### SOURCE RECORDS
------------------------------------------------------------------------

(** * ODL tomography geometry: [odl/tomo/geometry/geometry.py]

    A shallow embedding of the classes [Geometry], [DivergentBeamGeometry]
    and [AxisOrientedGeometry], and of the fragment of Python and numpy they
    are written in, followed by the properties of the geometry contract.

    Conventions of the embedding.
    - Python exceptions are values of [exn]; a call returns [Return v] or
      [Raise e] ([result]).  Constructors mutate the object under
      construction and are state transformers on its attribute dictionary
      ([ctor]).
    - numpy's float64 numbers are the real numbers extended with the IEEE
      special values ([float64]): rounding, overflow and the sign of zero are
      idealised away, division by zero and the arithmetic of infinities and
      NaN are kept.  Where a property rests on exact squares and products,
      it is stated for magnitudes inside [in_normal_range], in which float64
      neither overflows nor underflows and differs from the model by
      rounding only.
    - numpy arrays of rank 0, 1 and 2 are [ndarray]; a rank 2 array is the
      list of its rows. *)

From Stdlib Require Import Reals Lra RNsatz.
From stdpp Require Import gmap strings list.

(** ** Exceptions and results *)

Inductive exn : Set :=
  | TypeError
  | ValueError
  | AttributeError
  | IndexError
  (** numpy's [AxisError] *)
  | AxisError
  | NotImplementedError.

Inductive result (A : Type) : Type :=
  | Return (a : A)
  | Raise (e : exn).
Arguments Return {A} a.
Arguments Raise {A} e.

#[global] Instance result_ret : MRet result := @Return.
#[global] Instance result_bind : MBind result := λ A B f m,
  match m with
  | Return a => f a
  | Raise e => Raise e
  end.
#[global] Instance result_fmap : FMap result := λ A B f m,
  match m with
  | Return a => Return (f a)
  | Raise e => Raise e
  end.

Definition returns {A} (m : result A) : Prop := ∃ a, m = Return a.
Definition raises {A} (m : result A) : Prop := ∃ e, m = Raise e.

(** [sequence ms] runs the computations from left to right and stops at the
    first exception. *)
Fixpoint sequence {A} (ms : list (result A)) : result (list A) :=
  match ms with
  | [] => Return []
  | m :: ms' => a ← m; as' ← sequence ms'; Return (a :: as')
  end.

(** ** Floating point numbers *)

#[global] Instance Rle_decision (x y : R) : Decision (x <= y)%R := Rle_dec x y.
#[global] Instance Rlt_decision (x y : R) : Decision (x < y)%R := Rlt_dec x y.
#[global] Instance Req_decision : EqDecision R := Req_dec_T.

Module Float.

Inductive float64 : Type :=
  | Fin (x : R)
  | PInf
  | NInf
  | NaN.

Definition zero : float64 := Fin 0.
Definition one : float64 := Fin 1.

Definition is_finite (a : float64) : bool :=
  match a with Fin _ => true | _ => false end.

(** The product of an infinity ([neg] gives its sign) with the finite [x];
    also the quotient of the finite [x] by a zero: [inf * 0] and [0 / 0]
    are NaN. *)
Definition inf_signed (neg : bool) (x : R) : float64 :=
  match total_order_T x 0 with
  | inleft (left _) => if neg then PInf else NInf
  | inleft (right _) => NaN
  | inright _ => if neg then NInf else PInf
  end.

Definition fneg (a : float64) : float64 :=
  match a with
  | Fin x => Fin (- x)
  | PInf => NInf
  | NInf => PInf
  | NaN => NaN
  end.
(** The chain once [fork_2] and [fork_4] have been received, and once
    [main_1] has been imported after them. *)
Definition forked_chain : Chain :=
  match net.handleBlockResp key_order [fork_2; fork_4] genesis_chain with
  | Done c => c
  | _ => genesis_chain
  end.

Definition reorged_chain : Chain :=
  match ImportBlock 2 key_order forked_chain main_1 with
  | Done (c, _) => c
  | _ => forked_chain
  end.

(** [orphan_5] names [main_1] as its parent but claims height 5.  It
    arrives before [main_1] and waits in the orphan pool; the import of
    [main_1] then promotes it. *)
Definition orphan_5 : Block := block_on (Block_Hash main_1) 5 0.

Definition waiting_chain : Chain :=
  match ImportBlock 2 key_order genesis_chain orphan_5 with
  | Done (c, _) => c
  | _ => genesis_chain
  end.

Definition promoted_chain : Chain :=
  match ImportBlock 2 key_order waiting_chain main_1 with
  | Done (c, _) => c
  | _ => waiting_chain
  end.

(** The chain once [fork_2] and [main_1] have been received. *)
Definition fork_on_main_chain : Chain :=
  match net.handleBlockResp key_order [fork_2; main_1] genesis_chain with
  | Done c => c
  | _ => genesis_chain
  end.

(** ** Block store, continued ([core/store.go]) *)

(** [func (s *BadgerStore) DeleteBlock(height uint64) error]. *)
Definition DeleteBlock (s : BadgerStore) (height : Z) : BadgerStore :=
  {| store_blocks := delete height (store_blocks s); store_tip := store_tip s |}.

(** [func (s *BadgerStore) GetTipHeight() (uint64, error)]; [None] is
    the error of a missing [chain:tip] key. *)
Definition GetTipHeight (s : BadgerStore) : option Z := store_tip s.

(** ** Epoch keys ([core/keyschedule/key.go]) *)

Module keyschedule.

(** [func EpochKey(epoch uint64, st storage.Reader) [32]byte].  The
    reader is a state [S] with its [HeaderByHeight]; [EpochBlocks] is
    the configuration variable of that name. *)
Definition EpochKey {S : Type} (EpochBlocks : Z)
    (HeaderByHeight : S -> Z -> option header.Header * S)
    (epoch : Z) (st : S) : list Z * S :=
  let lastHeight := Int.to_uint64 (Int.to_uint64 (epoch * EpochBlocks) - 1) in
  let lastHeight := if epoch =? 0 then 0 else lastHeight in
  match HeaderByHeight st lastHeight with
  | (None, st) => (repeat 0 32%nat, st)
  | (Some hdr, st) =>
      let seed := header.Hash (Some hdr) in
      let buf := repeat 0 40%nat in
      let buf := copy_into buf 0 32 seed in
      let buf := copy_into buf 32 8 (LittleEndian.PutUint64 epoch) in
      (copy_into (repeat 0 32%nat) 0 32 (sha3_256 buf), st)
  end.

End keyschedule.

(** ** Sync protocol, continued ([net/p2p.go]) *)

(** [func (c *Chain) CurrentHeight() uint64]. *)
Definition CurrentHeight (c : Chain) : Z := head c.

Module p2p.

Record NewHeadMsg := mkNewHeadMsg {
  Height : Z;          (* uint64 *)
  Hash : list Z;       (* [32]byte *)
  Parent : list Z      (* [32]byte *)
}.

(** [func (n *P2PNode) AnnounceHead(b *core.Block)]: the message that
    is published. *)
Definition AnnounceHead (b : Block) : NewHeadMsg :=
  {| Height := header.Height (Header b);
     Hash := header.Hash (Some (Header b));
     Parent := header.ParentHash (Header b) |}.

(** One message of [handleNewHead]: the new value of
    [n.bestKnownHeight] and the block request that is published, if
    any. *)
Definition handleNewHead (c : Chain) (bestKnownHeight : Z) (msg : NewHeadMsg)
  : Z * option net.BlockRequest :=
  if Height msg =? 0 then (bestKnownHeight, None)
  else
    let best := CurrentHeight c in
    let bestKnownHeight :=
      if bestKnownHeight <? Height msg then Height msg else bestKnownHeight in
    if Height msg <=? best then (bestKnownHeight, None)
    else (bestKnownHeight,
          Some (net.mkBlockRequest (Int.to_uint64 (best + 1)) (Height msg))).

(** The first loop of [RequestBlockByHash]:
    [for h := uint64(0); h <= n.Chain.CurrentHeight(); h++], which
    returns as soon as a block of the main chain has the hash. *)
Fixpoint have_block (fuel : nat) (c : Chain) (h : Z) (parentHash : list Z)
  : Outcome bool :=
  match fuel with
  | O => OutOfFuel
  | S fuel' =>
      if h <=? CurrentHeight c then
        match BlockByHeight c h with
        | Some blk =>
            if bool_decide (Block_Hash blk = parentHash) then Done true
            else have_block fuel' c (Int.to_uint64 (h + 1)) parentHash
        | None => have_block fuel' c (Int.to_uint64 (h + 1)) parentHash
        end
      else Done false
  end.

------------------------------------------------------------------------

### ASSIGNED TASK
The records above are to be duplicated in full and exactly.

### RESPONSE AREA
(** * ODL tomography geometry: [odl/tomo/geometry/geometry.py]

    A shallow embedding of the classes [Geometry], [DivergentBeamGeometry]
    and [AxisOrientedGeometry], and of the fragment of Python and numpy they
    are written in, followed by the properties of the geometry contract.

    Conventions of the embedding.
    - Python exceptions are values of [exn]; a call returns [Return v] or
      [Raise e] ([result]).  Constructors mutate the object under
      construction and are state transformers on its attribute dictionary
      ([ctor]).
    - numpy's float64 numbers are the real numbers extended with the IEEE
      special values ([float64]): rounding, overflow and the sign of zero are
      idealised away, division by zero and the arithmetic of infinities and
      NaN are kept.  Where a property rests on exact squares and products,
      it is stated for magnitudes inside [in_normal_range], in which float64
      neither overflows nor underflows and differs from the model by
      rounding only.
    - numpy arrays of rank 0, 1 and 2 are [ndarray]; a rank 2 array is the
      list of its rows. *)

From Stdlib Require Import Reals Lra RNsatz.
From stdpp Require Import gmap strings list.

(** ** Exceptions and results *)

Inductive exn : Set :=
  | TypeError
  | ValueError
  | AttributeError
  | IndexError
  (** numpy's [AxisError] *)
  | AxisError
  | NotImplementedError.

Inductive result (A : Type) : Type :=
  | Return (a : A)
  | Raise (e : exn).
Arguments Return {A} a.
Arguments Raise {A} e.

#[global] Instance result_ret : MRet result := @Return.
#[global] Instance result_bind : MBind result := λ A B f m,
  match m with
  | Return a => f a
  | Raise e => Raise e
  end.
#[global] Instance result_fmap : FMap result := λ A B f m,
  match m with
  | Return a => Return (f a)
  | Raise e => Raise e
  end.

Definition returns {A} (m : result A) : Prop := ∃ a, m = Return a.
Definition raises {A} (m : result A) : Prop := ∃ e, m = Raise e.

(** [sequence ms] runs the computations from left to right and stops at the
    first exception. *)
Fixpoint sequence {A} (ms : list (result A)) : result (list A) :=
  match ms with
  | [] => Return []
  | m :: ms' => a ← m; as' ← sequence ms'; Return (a :: as')
  end.

(** ** Floating point numbers *)

#[global] Instance Rle_decision (x y : R) : Decision (x <= y)%R := Rle_dec x y.
#[global] Instance Rlt_decision (x y : R) : Decision (x < y)%R := Rlt_dec x y.
#[global] Instance Req_decision : EqDecision R := Req_dec_T.

Module Float.

Inductive float64 : Type :=
  | Fin (x : R)
  | PInf
  | NInf
  | NaN.

Definition zero : float64 := Fin 0.
Definition one : float64 := Fin 1.

Definition is_finite (a : float64) : bool :=
  match a with Fin _ => true | _ => false end.

(** The product of an infinity ([neg] gives its sign) with the finite [x];
    also the quotient of the finite [x] by a zero: [inf * 0] and [0 / 0]
    are NaN. *)
Definition inf_signed (neg : bool) (x : R) : float64 :=
  match total_order_T x 0 with
  | inleft (left _) => if neg then PInf else NInf
  | inleft (right _) => NaN
  | inright _ => if neg then NInf else PInf
  end.

Definition fneg (a : float64) : float64 :=
  match a with
  | Fin x => Fin (- x)
  | PInf => NInf
  | NInf => PInf
  | NaN => NaN
  end.
(** The chain once [fork_2] and [fork_4] have been received, and once
    [main_1] has been imported after them. *)
Definition forked_chain : Chain :=
  match net.handleBlockResp key_order [fork_2; fork_4] genesis_chain with
  | Done c => c
  | _ => genesis_chain
  end.

Definition reorged_chain : Chain :=
  match ImportBlock 2 key_order forked_chain main_1 with
  | Done (c, _) => c
  | _ => forked_chain
  end.

(** [orphan_5] names [main_1] as its parent but claims height 5.  It
    arrives before [main_1] and waits in the orphan pool; the import of
    [main_1] then promotes it. *)
Definition orphan_5 : Block := block_on (Block_Hash main_1) 5 0.

Definition waiting_chain : Chain :=
  match ImportBlock 2 key_order genesis_chain orphan_5 with
  | Done (c, _) => c
  | _ => genesis_chain
  end.

Definition promoted_chain : Chain :=
  match ImportBlock 2 key_order waiting_chain main_1 with
  | Done (c, _) => c
  | _ => waiting_chain
  end.

(** The chain once [fork_2] and [main_1] have been received. *)
Definition fork_on_main_chain : Chain :=
  match net.handleBlockResp key_order [fork_2; main_1] genesis_chain with
  | Done c => c
  | _ => genesis_chain
  end.

(** ** Block store, continued ([core/store.go]) *)

(** [func (s *BadgerStore) DeleteBlock(height uint64) error]. *)
Definition DeleteBlock (s : BadgerStore) (height : Z) : BadgerStore :=
  {| store_blocks := delete height (store_blocks s); store_tip := store_tip s |}.

(** [func (s *BadgerStore) GetTipHeight() (uint64, error)]; [None] is
    the error of a missing [chain:tip] key. *)
Definition GetTipHeight (s : BadgerStore) : option Z := store_tip s.

(** ** Epoch keys ([core/keyschedule/key.go]) *)

Module keyschedule.

(** [func EpochKey(epoch uint64, st storage.Reader) [32]byte].  The
    reader is a state [S] with its [HeaderByHeight]; [EpochBlocks] is
    the configuration variable of that name. *)
Definition EpochKey {S : Type} (EpochBlocks : Z)
    (HeaderByHeight : S -> Z -> option header.Header * S)
    (epoch : Z) (st : S) : list Z * S :=
  let lastHeight := Int.to_uint64 (Int.to_uint64 (epoch * EpochBlocks) - 1) in
  let lastHeight := if epoch =? 0 then 0 else lastHeight in
  match HeaderByHeight st lastHeight with
  | (None, st) => (repeat 0 32%nat, st)
  | (Some hdr, st) =>
      let seed := header.Hash (Some hdr) in
      let buf := repeat 0 40%nat in
      let buf := copy_into buf 0 32 seed in
      let buf := copy_into buf 32 8 (LittleEndian.PutUint64 epoch) in
      (copy_into (repeat 0 32%nat) 0 32 (sha3_256 buf), st)
  end.

End keyschedule.

(** ** Sync protocol, continued ([net/p2p.go]) *)

(** [func (c *Chain) CurrentHeight() uint64]. *)
Definition CurrentHeight (c : Chain) : Z := head c.

Module p2p.

Record NewHeadMsg := mkNewHeadMsg {
  Height : Z;          (* uint64 *)
  Hash : list Z;       (* [32]byte *)
  Parent : list Z      (* [32]byte *)
}.

(** [func (n *P2PNode) AnnounceHead(b *core.Block)]: the message that
    is published. *)
Definition AnnounceHead (b : Block) : NewHeadMsg :=
  {| Height := header.Height (Header b);
     Hash := header.Hash (Some (Header b));
     Parent := header.ParentHash (Header b) |}.

(** One message of [handleNewHead]: the new value of
    [n.bestKnownHeight] and the block request that is published, if
    any. *)
Definition handleNewHead (c : Chain) (bestKnownHeight : Z) (msg : NewHeadMsg)
  : Z * option net.BlockRequest :=
  if Height msg =? 0 then (bestKnownHeight, None)
  else
    let best := CurrentHeight c in
    let bestKnownHeight :=
      if bestKnownHeight <? Height msg then Height msg else bestKnownHeight in
    if Height msg <=? best then (bestKnownHeight, None)
    else (bestKnownHeight,
          Some (net.mkBlockRequest (Int.to_uint64 (best + 1)) (Height msg))).

(** The first loop of [RequestBlockByHash]:
    [for h := uint64(0); h <= n.Chain.CurrentHeight(); h++], which
    returns as soon as a block of the main chain has the hash. *)
Fixpoint have_block (fuel : nat) (c : Chain) (h : Z) (parentHash : list Z)
  : Outcome bool :=
  match fuel with
  | O => OutOfFuel
  | S fuel' =>
      if h <=? CurrentHeight c then
        match BlockByHeight c h with
        | Some blk =>
            if bool_decide (Block_Hash blk = parentHash) then Done true
            else have_block fuel' c (Int.to_uint64 (h + 1)) parentHash
        | None => have_block fuel' c (Int.to_uint64 (h + 1)) parentHash
        end
      else Done false
  end.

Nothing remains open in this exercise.